Goal of the exercise:
Print back every record below, exactly as it stands.

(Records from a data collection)
(* ===== verification/Crt.v ===== *)
(** * Crt: the C run time of Windows programs, src/core/exe/ninja/ntdll/crt.h

    Command line, security cookie, heap, the few library calls that are
    provided, and the jump into the program.  The global variables and the local
    arrays are in memory at given addresses; the time stamp counter is an
    argument. *)
From Stdlib Require Import String.
From S2P Require Import Prelude Bytes MemLib StrLib Wide Pe NinjaLib Seh NtImport NtLoad.
Open Scope Z_scope.

(** ** Data *)
Definition nt_HEAP_START : Z := 0x100000000.
Definition peb_ProcessHeap : Z := 0x30.
(** The global variables, and the local arrays of [crt_init_c] and [echoi]. *)
Record crt_vars := CrtVars {
  v_security_cookie : Z; v_security_cookie_complement : Z; v_heap_top : Z;
  v_echoi_buf : Z; v_cookie : Z; v_argv_buf : Z; v_argv_ptr_buf : Z; v_envp_buf : Z; v_envp_ptr_buf : Z
}.
(** Where [crt_init_c] jumps: the instruction, the stack pointer, the argument. *)
Record start_jump := StartJump { j_rip : Z; j_rsp : Z; j_rcx : Z }.

(** ** The command line *)
Definition is_blank (c : Z) : bool := (c =? 32) || (c =? 9) || (c =? 10).
Fixpoint count_argv_loop (n : nat) (m : mem) (argv i : Z) (last_white : bool) (count : Z) : Z :=
  match n with
  | O => count
  | S n' =>
      if is_blank (ld_le 2 m (argv + 2 * i)) then count_argv_loop n' m argv (i + 1) true count
      else count_argv_loop n' m argv (i + 1) false (if last_white then count else u64 (count + 1))
  end.
Definition count_argv (fuel : nat) (m : mem) (argv : Z) : option Z :=
  len ← strlen_w16 fuel m argv; Some (count_argv_loop (Z.to_nat len) m argv 0 false 0).
(** The copy with blanks replaced; the length is taken anew in every round. *)
Fixpoint split_copy (fuel n : nat) (m : mem) (argv_str argv_buf i : Z) : option mem :=
  len ← strlen_w16 fuel m argv_str;
  if i <? len then
    match n with
    | O => None
    | S n' =>
        let c := ld_le 2 m (argv_str + 2 * i) in
        split_copy fuel n' (st_le 2 m (argv_buf + 2 * i) (if is_blank c then 0 else c)) argv_str argv_buf (i + 1)
    end
  else Some m.
(** The pointers to the words; the length is the one of the buffer as bytes. *)
Fixpoint split_ptrs (fuel n : nat) (m : mem) (argv_buf argv_ptr_buf i arg_index : Z) (last_null : bool) : option (mem * Z) :=
  len ← nt_strlen fuel m argv_buf;
  if i <? len then
    match n with
    | O => None
    | S n' =>
        if ld_le 2 m (argv_buf + 2 * i) =? 0 then split_ptrs fuel n' m argv_buf argv_ptr_buf (i + 1) arg_index true
        else if last_null then
          split_ptrs fuel n' (st_le 8 m (argv_ptr_buf + 8 * (arg_index + 1)) (argv_buf + 2 * i)) argv_buf argv_ptr_buf (i + 1) (arg_index + 1) false
        else split_ptrs fuel n' m argv_buf argv_ptr_buf (i + 1) arg_index false
    end
  else Some (m, arg_index).
Definition split (fuel : nat) (m : mem) (argv_str argv_buf argv_ptr_buf : Z) : option mem :=
  m1 ← split_copy fuel fuel m argv_str argv_buf 0;
  r ← split_ptrs fuel fuel (st_le 8 m1 argv_ptr_buf argv_buf) argv_buf argv_ptr_buf 1 0 false;
  Some (st_le 8 (fst r) (argv_ptr_buf + 8 * snd r) 0).
(** [~cookie] and the replacement of the two forbidden values. *)
Definition cookie_of (tsc pid tid addr : Z) : Z :=
  let cookie := Z.lxor (Z.lxor (Z.lxor (Z.lxor (Z.lxor 0 tsc) (u64 (Z.shiftl pid 32))) (u64 (Z.shiftl tid 16))) addr) 0x4222 in
  if (cookie =? 0) || (cookie =? 0x2B992DDFA232) then Z.lxor cookie 0xBB40E64E else cookie.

Task output:
(* ===== verification/Crt.v ===== *)
(** * Crt: the C run time of Windows programs, src/core/exe/ninja/ntdll/crt.h

    Command line, security cookie, heap, the few library calls that are
    provided, and the jump into the program.  The global variables and the local
    arrays are in memory at given addresses; the time stamp counter is an
    argument. *)
From Stdlib Require Import String.
From S2P Require Import Prelude Bytes MemLib StrLib Wide Pe NinjaLib Seh NtImport NtLoad.
Open Scope Z_scope.

(** ** Data *)
Definition nt_HEAP_START : Z := 0x100000000.
Definition peb_ProcessHeap : Z := 0x30.
(** The global variables, and the local arrays of [crt_init_c] and [echoi]. *)
Record crt_vars := CrtVars {
  v_security_cookie : Z; v_security_cookie_complement : Z; v_heap_top : Z;
  v_echoi_buf : Z; v_cookie : Z; v_argv_buf : Z; v_argv_ptr_buf : Z; v_envp_buf : Z; v_envp_ptr_buf : Z
}.
(** Where [crt_init_c] jumps: the instruction, the stack pointer, the argument. *)
Record start_jump := StartJump { j_rip : Z; j_rsp : Z; j_rcx : Z }.

(** ** The command line *)
Definition is_blank (c : Z) : bool := (c =? 32) || (c =? 9) || (c =? 10).
Fixpoint count_argv_loop (n : nat) (m : mem) (argv i : Z) (last_white : bool) (count : Z) : Z :=
  match n with
  | O => count
  | S n' =>
      if is_blank (ld_le 2 m (argv + 2 * i)) then count_argv_loop n' m argv (i + 1) true count
      else count_argv_loop n' m argv (i + 1) false (if last_white then count else u64 (count + 1))
  end.
Definition count_argv (fuel : nat) (m : mem) (argv : Z) : option Z :=
  len ← strlen_w16 fuel m argv; Some (count_argv_loop (Z.to_nat len) m argv 0 false 0).
(** The copy with blanks replaced; the length is taken anew in every round. *)
Fixpoint split_copy (fuel n : nat) (m : mem) (argv_str argv_buf i : Z) : option mem :=
  len ← strlen_w16 fuel m argv_str;
  if i <? len then
    match n with
    | O => None
    | S n' =>
        let c := ld_le 2 m (argv_str + 2 * i) in
        split_copy fuel n' (st_le 2 m (argv_buf + 2 * i) (if is_blank c then 0 else c)) argv_str argv_buf (i + 1)
    end
  else Some m.
(** The pointers to the words; the length is the one of the buffer as bytes. *)
Fixpoint split_ptrs (fuel n : nat) (m : mem) (argv_buf argv_ptr_buf i arg_index : Z) (last_null : bool) : option (mem * Z) :=
  len ← nt_strlen fuel m argv_buf;
  if i <? len then
    match n with
    | O => None
    | S n' =>
        if ld_le 2 m (argv_buf + 2 * i) =? 0 then split_ptrs fuel n' m argv_buf argv_ptr_buf (i + 1) arg_index true
        else if last_null then
          split_ptrs fuel n' (st_le 8 m (argv_ptr_buf + 8 * (arg_index + 1)) (argv_buf + 2 * i)) argv_buf argv_ptr_buf (i + 1) (arg_index + 1) false
        else split_ptrs fuel n' m argv_buf argv_ptr_buf (i + 1) arg_index false
    end
  else Some (m, arg_index).
Definition split (fuel : nat) (m : mem) (argv_str argv_buf argv_ptr_buf : Z) : option mem :=
  m1 ← split_copy fuel fuel m argv_str argv_buf 0;
  r ← split_ptrs fuel fuel (st_le 8 m1 argv_ptr_buf argv_buf) argv_buf argv_ptr_buf 1 0 false;
  Some (st_le 8 (fst r) (argv_ptr_buf + 8 * snd r) 0).
(** [~cookie] and the replacement of the two forbidden values. *)
Definition cookie_of (tsc pid tid addr : Z) : Z :=
  let cookie := Z.lxor (Z.lxor (Z.lxor (Z.lxor (Z.lxor 0 tsc) (u64 (Z.shiftl pid 32))) (u64 (Z.shiftl tid 16))) addr) 0x4222 in
  if (cookie =? 0) || (cookie =? 0x2B992DDFA232) then Z.lxor cookie 0xBB40E64E else cookie.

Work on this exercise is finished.